Lemma in_range k lo hi : In k (range lo hi) <-> (lo <= k < hi)%Z.
Proof.
  unfold range. rewrite in_map_iff. split.
  - intros [n [<- Hn]]. apply in_seq in Hn. lia.
  - intros H. exists (Z.to_nat (k - lo)). split; [lia | apply in_seq; lia].
Qed.

(** ** The grid of the accumulator *)

Lemma roi_loop_counts msexp mz_ref ks : forall roi roi',
  roi_loop msexp mz_ref ks roi = Ok roi' ->
  Forall (fun v => 0 <= v) roi ->
  length roi' = length roi /\
  Forall (fun v => 0 <= v) roi' /\
  forall i v', roi' !! i = Some v' ->
    exists v, roi !! i = Some v /\
      (~ v' == 0 <-> ~ v == 0 \/ exists k, In k ks /\ lands_in msexp mz_ref k i).
Proof.
  induction ks as [| k ks IH]; intros roi roi' H Hpos; cbn [roi_loop] in H.
  - injection H as <-. split; [reflexivity |]. split; [assumption |].
    intros i v' Hi. exists v'. split; [assumption |].
    split; [intros Hv; left; exact Hv |].
    intros [Hv | [k [[] _]]]. exact Hv.
  - bind_inv H. bind_inv H.
    apply increment_at_lookup in E0 as [Hlen Hlook].
    assert (Hpos0 : Forall (fun v => 0 <= v) a0).
    { apply Forall_lookup. intros i v Hi. rewrite Hlook in Hi.
      destruct (decide (i ∈ _)).
      - destruct (roi !! i) as [w |] eqn:Hw; [| discriminate Hi].
        injection Hi as <-.
        pose proof (proj1 (Forall_lookup _ _) Hpos i w Hw) as Hw0. cbv beta in Hw0.
        lra.
      - exact (proj1 (Forall_lookup _ _) Hpos i v Hi). }
    destruct (IH _ _ H Hpos0) as [Hlen' [Hpos' Hchar]].
    split; [congruence |]. split; [assumption |].
    intros i v' Hi.
    destruct (Hchar i v' Hi) as [w [Hw Hiff]].
    rewrite Hlook in Hw.
    destruct (decide (i ∈ _)) as [Hin | Hnin].
    + destruct (roi !! i) as [v |] eqn:Hv; [| discriminate Hw].
      injection Hw as <-. exists v. split; [reflexivity |].
      pose proof (proj1 (Forall_lookup _ _) Hpos i v Hv) as Hv0. cbv beta in Hv0.
      assert (Hk : lands_in msexp mz_ref k i).
      { apply list_elem_of_In, in_map_iff in Hin as [m [Hm Hin]].
        exists a, m. auto. }
      split.
      * intros _. right. exists k. split; [left; reflexivity | exact Hk].
      * intros _. apply Hiff. left. intros Hc. lra.
    + exists w. split; [assumption |].
      rewrite Hiff. split.
      * intros [Hv | [k' [Hk' Hl]]]; [left; exact Hv |].
        right. exists k'. split; [right; exact Hk' | exact Hl].
      * intros [Hv | [k' [[<- | Hk'] Hl]]]; [left; exact Hv | | right; eauto].
        exfalso. apply Hnin. destruct Hl as [sp [m [Hsp [Hm Hs]]]].
        rewrite E in Hsp. injection Hsp as <-.
        apply list_elem_of_In, in_map_iff. exists m. auto.
Qed.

▬▬▬▬▬▬

About this exercise - Going line by line, copy the data above exactly.

Written response -
Lemma in_range k lo hi : In k (range lo hi) <-> (lo <= k < hi)%Z.
Proof.
  unfold range. rewrite in_map_iff. split.
  - intros [n [<- Hn]]. apply in_seq in Hn. lia.
  - intros H. exists (Z.to_nat (k - lo)). split; [lia | apply in_seq; lia].
Qed.

(** ** The grid of the accumulator *)

Lemma roi_loop_counts msexp mz_ref ks : forall roi roi',
  roi_loop msexp mz_ref ks roi = Ok roi' ->
  Forall (fun v => 0 <= v) roi ->
  length roi' = length roi /\
  Forall (fun v => 0 <= v) roi' /\
  forall i v', roi' !! i = Some v' ->
    exists v, roi !! i = Some v /\
      (~ v' == 0 <-> ~ v == 0 \/ exists k, In k ks /\ lands_in msexp mz_ref k i).
Proof.
  induction ks as [| k ks IH]; intros roi roi' H Hpos; cbn [roi_loop] in H.
  - injection H as <-. split; [reflexivity |]. split; [assumption |].
    intros i v' Hi. exists v'. split; [assumption |].
    split; [intros Hv; left; exact Hv |].
    intros [Hv | [k [[] _]]]. exact Hv.
  - bind_inv H. bind_inv H.
    apply increment_at_lookup in E0 as [Hlen Hlook].
    assert (Hpos0 : Forall (fun v => 0 <= v) a0).
    { apply Forall_lookup. intros i v Hi. rewrite Hlook in Hi.
      destruct (decide (i ∈ _)).
      - destruct (roi !! i) as [w |] eqn:Hw; [| discriminate Hi].
        injection Hi as <-.
        pose proof (proj1 (Forall_lookup _ _) Hpos i w Hw) as Hw0. cbv beta in Hw0.
        lra.
      - exact (proj1 (Forall_lookup _ _) Hpos i v Hi). }
    destruct (IH _ _ H Hpos0) as [Hlen' [Hpos' Hchar]].
    split; [congruence |]. split; [assumption |].
    intros i v' Hi.
    destruct (Hchar i v' Hi) as [w [Hw Hiff]].
    rewrite Hlook in Hw.
    destruct (decide (i ∈ _)) as [Hin | Hnin].
    + destruct (roi !! i) as [v |] eqn:Hv; [| discriminate Hw].
      injection Hw as <-. exists v. split; [reflexivity |].
      pose proof (proj1 (Forall_lookup _ _) Hpos i v Hv) as Hv0. cbv beta in Hv0.
      assert (Hk : lands_in msexp mz_ref k i).
      { apply list_elem_of_In, in_map_iff in Hin as [m [Hm Hin]].
        exists a, m. auto. }
      split.
      * intros _. right. exists k. split; [left; reflexivity | exact Hk].
      * intros _. apply Hiff. left. intros Hc. lra.
    + exists w. split; [assumption |].
      rewrite Hiff. split.
      * intros [Hv | [k' [Hk' Hl]]]; [left; exact Hv |].
        right. exists k'. split; [right; exact Hk' | exact Hl].
      * intros [Hv | [k' [[<- | Hk'] Hl]]]; [left; exact Hv | | right; eauto].
        exfalso. apply Hnin. destruct Hl as [sp [m [Hsp [Hm Hs]]]].
        rewrite E in Hsp. injection Hsp as <-.
        apply list_elem_of_In, in_map_iff. exists m. auto.
Qed.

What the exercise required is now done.